(** ** Conditions ignore the features of their parts *)
Lemma get_refeature g k d :
  get k (refeature_dict g d) =
    if (k =? "feature")%string then g <$> get k d else if is_sub_key (YStr k) then refeature g <$> get k d else get k d.
Proof.
  induction d as [|[k' v] d IH]; cbn [refeature_dict map get fst snd].
  { by destruct (k =? "feature")%string, (is_sub_key (YStr k)). }
  destruct (eq_str k k') eqn:E; [|exact IH].
  destruct k'; try done. cbn in E. apply String.eqb_eq in E as ->. cbn [eq_str].
  destruct (k =? "feature")%string; [done|]. by destruct (is_sub_key (YStr k)).
Qed.
Lemma getn_refeature g k d :
  (k =? "feature")%string = false → is_sub_key (YStr k) = false → getn k (refeature_dict g d) = getn k d.
Proof. intros Hf Hk. unfold getn. by rewrite get_refeature, Hf, Hk. Qed.
Lemma getn_refeature_sub g k d :
  (k =? "feature")%string = false → is_sub_key (YStr k) = true → getn k (refeature_dict g d) = refeature g (getn k d).
Proof. intros Hf Hk. unfold getn. rewrite get_refeature, Hf, Hk. by destruct (get k d). Qed.
Lemma branch_refeature g k a d :
  (k =? "feature")%string = false → is_sub_key (YStr k) = true → (a =? "feature")%string = false → is_sub_key (YStr a) = true →
  branch k a (refeature_dict g d) = refeature g (branch k a d).
Proof. intros Hf Hk Haf Ha. unfold branch. rewrite get_refeature, Hf, Hk. destruct (get k d); [done|]. by apply getn_refeature_sub. Qed.
Lemma keys_refeature g d (f : yaml → bool) : forallb (fun '(k, _) => f k) (refeature_dict g d) = forallb (fun '(k, _) => f k) d.
Proof. induction d as [|[k v] d IH]; [done|]. cbn. by f_equal. Qed.

(** Keys the two operations of [build_simple] treat alike. *)
Definition plain_fields (fs : list string) : bool := forallb (fun f => negb (f =? "feature")%string && negb (is_sub_key (YStr f))) fs.
Lemma coerce_refeature g fs d :
  plain_fields fs = true → coerce_fields fs (refeature_dict g d) = refeature_dict g <$> coerce_fields fs d.
Proof.
  intros Hfs. unfold coerce_fields. induction d as [|[k v] d IH]; [done|]. cbn [refeature_dict map collect fst snd].
  fold (refeature_dict g d). destruct (existsb (fun f => eq_str f k) fs) eqn:E.
  - apply existsb_exists in E as (f & Hf & He). destruct k; try done. cbn in He. apply String.eqb_eq in He as ->.
    unfold plain_fields in Hfs. rewrite forallb_forall in Hfs. apply Hfs in Hf. bool_simpl.
    cbn [eq_str]. rewrite H, H0. destruct (to_decimal v); [|done]. cbn -[is_sub_key]. rewrite IH.
    destruct (collect _ d); [|done]. cbn -[is_sub_key]. by rewrite H, H0.
  - cbn. rewrite IH. by destruct (collect _ d).
Qed.
Lemma strip_refeature g d : strip_meta (refeature_dict g d) = refeature_dict g (strip_meta d).
Proof. induction d as [|[k v] d IH]; [done|]. cbn. destruct (negb _); [|exact IH]. cbn. by f_equal. Qed.
Lemma build_model_refeature g k d : build_model k (refeature_dict g d) = build_model k d.
Proof. unfold build_model, field. by rewrite !get_refeature. Qed.
Lemma build_simple_refeature g k d : build_simple k (refeature_dict g d) = build_simple k d.
Proof.
  unfold build_simple. rewrite coerce_refeature by by destruct k. destruct (coerce_fields _ d) as [d'|]; [|done].
  cbn [fmap res_fmap mbind res_bind]. rewrite strip_refeature. unfold kwargs.
  rewrite (keys_refeature g _ (fun k => match k with YStr _ => true | _ => false end)).
  destruct (forallb _ _); cbn; [apply build_model_refeature|done].
Qed.
Lemma collect_map {A B C} (h : A → B) (f : B → res C) l : collect f (map h l) = collect (fun x => f (h x)) l.
Proof. induction l as [|x l IH]; cbn; [done|]. by rewrite IH. Qed.

Lemma parse_step_refeature reg g rec d :
  (∀ v, rec (refeature g v) = rec v) → parse_step reg rec (refeature_dict g d) = parse_step reg rec d.
Proof.
  intros Hrec. unfold Loader.parse_step. rewrite getn_refeature by done. destruct (dispatch _) as [k|]; [|done].
  cbn [mbind res_bind].
  assert (parse_subs rec (refeature_dict g d) = parse_subs rec d) as Hs.
  { unfold parse_subs. rewrite get_refeature. cbn. destruct (get "conditions" d) as [[]|]; cbn; try done.
    by rewrite collect_map, (collect_ext _ rec). }
  destruct k; try apply build_simple_refeature; try by rewrite Hs.
  - unfold parse_ema_stack. rewrite !getn_refeature by done.
    by rewrite (keys_refeature g _ (fun k => match k with YStr _ => true | _ => false end)).
  - unfold parse_not. rewrite getn_refeature_sub by done. destruct (getn "condition" d) as [| | | | | |d'| |] eqn:E; cbn; try done.
    exact (f_equal (fmap NotCondition) (Hrec (YDict d'))).
  - unfold parse_when_then_else. rewrite getn_refeature_sub, !branch_refeature by done.
    destruct (getn "when" d) as [| | | | | |w| |]; try done; destruct (branch "then_" "then" d) as [| | | | | |t| |]; try done;
    destruct (branch "else_" "else" d) as [| | | | | |e| |]; try done.
    pose proof (Hrec (YDict w)) as Hw. pose proof (Hrec (YDict t)) as Ht. pose proof (Hrec (YDict e)) as He.
    cbn [refeature] in *. by rewrite Hw, Ht, He.
  - unfold parse_plugin. rewrite getn_refeature by done. by rewrite !get_refeature.
Qed.

Lemma parse_fuel_refeature reg g n v : parse_fuel reg n (refeature g v) = parse_fuel reg n v.
Proof.
  revert v. induction n as [|n IH]; intros v; [done|]. cbn. destruct v; try done. by apply parse_step_refeature.
Qed.

(** ** The sections *)
Lemma bot_id_charset_valid s : bot_id_charset s = true → valid_bot_id s.
Proof.
  unfold bot_id_charset, valid_bot_id. destruct (String.list_ascii_of_string s) as [|c l]; [done|]. intros [Hc Ht]%andb_true_iff.
  enough (∃ body nl, l = body ++ nl ∧ Forall (fun a => id_char a = true) body ∧ (nl = [] ∨ nl = [newline])) as (b & nl & -> & ? & ?).
  { exists c, b, nl. auto. }
  clear Hc. induction l as [|a l IH]; [exists [], []; auto|]. destruct l as [|a' l'].
  - cbn in Ht. apply orb_true_iff in Ht as [H|H%bool_decide_eq_true].
    + exists [a], []. auto.
    + subst. exists [], [newline]. auto.
  - apply andb_true_iff in Ht as [Ha Ht]. destruct (IH Ht) as (b & nl & -> & Hb & Hn). exists (a :: b), nl. auto.
Qed.
Lemma build_rule_wf reg d r : build_rule repr reg d = Ok r → wf_condition (rl_condition r) = true.
Proof.
  unfold build_rule. intros H. case_match; load_inv; try done.
  all: subst r; cbn; eapply parse_fuel_wf; eassumption.
Qed.
Lemma parse_scoring_ok reg v sc :
  parse_scoring repr reg v = Ok sc →
  NoDup (rl_name <$> sc_rules sc) ∧ Forall (fun r => wf_condition (rl_condition r) = true) (sc_rules sc).
Proof.
  unfold parse_scoring. intros H. case_match; load_inv; try done. unfold scoring_config in *. load_inv.
  cbn. split; [by eapply bool_decide_eq_true_1|].
  eapply collect_Forall; [|eassumption]. cbn. eauto using build_rule_wf.
Qed.
Lemma parse_risk_valid v r : parse_risk coerce_int coerce_bool coerce_dec v = Ok r → risk_valid r = true.
Proof.
  unfold parse_risk. intros H. case_match; load_inv; unfold risk_section in *; load_inv; cbn zeta in *; load_inv;
    match goal with H : _ && _ = true |- _ => apply andb_true_iff in H as [_ H]; exact H end.
Qed.
Lemma structural_guards_same s s' : structural_guards s = Ok s' → s' = s.
Proof. unfold structural_guards. intros H. repeat case_match; by simplify_eq. Qed.
Lemma parse_sizing_ok v s : parse_sizing coerce_dec v = Ok (Some s) → structural_guards s = Ok s.
Proof.
  unfold parse_sizing. intros H. case_match; load_inv; [done|]. case_match; load_inv; try done.
  match goal with H : structural_guards _ = Ok ?x |- _ => pose proof (structural_guards_same _ _ H) as E end.
  simplify_eq. congruence.
Qed.
Lemma parse_variant_ok d v : parse_variant coerce_dec d = Ok v → valid_variant v.
Proof.
  unfold parse_variant. intros H. load_inv. match goal with H : _ && _ = true |- _ => apply andb_true_iff in H as [Hn Hk] end.
  split; cbn.
  - intros ->. done.
  - intros k [x Hx]. unfold override_keys_known in Hk. rewrite forallb_forall in Hk. eapply bool_decide_eq_true_1, Hk, list_elem_of_In.
    apply list_elem_of_fmap. exists (k, x). split; [done|]. by apply elem_of_map_to_list.
Qed.
Lemma parse_shadow_ok v c : parse_shadow coerce_dec v = Ok (Some c) → shadow_valid c = true ∧ Forall valid_variant (sh_variants c).
Proof.
  unfold parse_shadow. intros H. case_match; load_inv; [done|]. case_match; load_inv; try done. simplify_eq. split; [done|].
  cbn. eapply collect_Forall; [|eassumption]. cbn. eauto using parse_variant_ok.
Qed.
Lemma load_data_valid reg v b : load_data coerce_int coerce_bool coerce_dec repr reg v = Ok b → valid_config b.
Proof.
  unfold load_data. intros H. case_match; load_inv; try done. unfold bot_config in *. load_inv. bool_simpl.
  repeat match goal with H : parse_scoring _ _ _ = Ok _ |- _ => apply parse_scoring_ok in H as [? ?] end.
  unfold valid_config; cbn. split_and!; eauto using bot_id_charset_valid, parse_risk_valid.
  - intros s ->. eauto using parse_sizing_ok.
  - intros s ->. eauto using parse_shadow_ok.
Qed.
______
Reproduce, with no other lines, the run of lines that begins with the one containing "Lemma parse_risk_valid v" and ends with the last line of the material.

Lemma parse_risk_valid v r : parse_risk coerce_int coerce_bool coerce_dec v = Ok r → risk_valid r = true.
Proof.
  unfold parse_risk. intros H. case_match; load_inv; unfold risk_section in *; load_inv; cbn zeta in *; load_inv;
    match goal with H : _ && _ = true |- _ => apply andb_true_iff in H as [_ H]; exact H end.
Qed.
Lemma structural_guards_same s s' : structural_guards s = Ok s' → s' = s.
Proof. unfold structural_guards. intros H. repeat case_match; by simplify_eq. Qed.
Lemma parse_sizing_ok v s : parse_sizing coerce_dec v = Ok (Some s) → structural_guards s = Ok s.
Proof.
  unfold parse_sizing. intros H. case_match; load_inv; [done|]. case_match; load_inv; try done.
  match goal with H : structural_guards _ = Ok ?x |- _ => pose proof (structural_guards_same _ _ H) as E end.
  simplify_eq. congruence.
Qed.
Lemma parse_variant_ok d v : parse_variant coerce_dec d = Ok v → valid_variant v.
Proof.
  unfold parse_variant. intros H. load_inv. match goal with H : _ && _ = true |- _ => apply andb_true_iff in H as [Hn Hk] end.
  split; cbn.
  - intros ->. done.
  - intros k [x Hx]. unfold override_keys_known in Hk. rewrite forallb_forall in Hk. eapply bool_decide_eq_true_1, Hk, list_elem_of_In.
    apply list_elem_of_fmap. exists (k, x). split; [done|]. by apply elem_of_map_to_list.
Qed.
Lemma parse_shadow_ok v c : parse_shadow coerce_dec v = Ok (Some c) → shadow_valid c = true ∧ Forall valid_variant (sh_variants c).
Proof.
  unfold parse_shadow. intros H. case_match; load_inv; [done|]. case_match; load_inv; try done. simplify_eq. split; [done|].
  cbn. eapply collect_Forall; [|eassumption]. cbn. eauto using parse_variant_ok.
Qed.
Lemma load_data_valid reg v b : load_data coerce_int coerce_bool coerce_dec repr reg v = Ok b → valid_config b.
Proof.
  unfold load_data. intros H. case_match; load_inv; try done. unfold bot_config in *. load_inv. bool_simpl.
  repeat match goal with H : parse_scoring _ _ _ = Ok _ |- _ => apply parse_scoring_ok in H as [? ?] end.
  unfold valid_config; cbn. split_and!; eauto using bot_id_charset_valid, parse_risk_valid.
  - intros s ->. eauto using parse_sizing_ok.
  - intros s ->. eauto using parse_shadow_ok.
Qed.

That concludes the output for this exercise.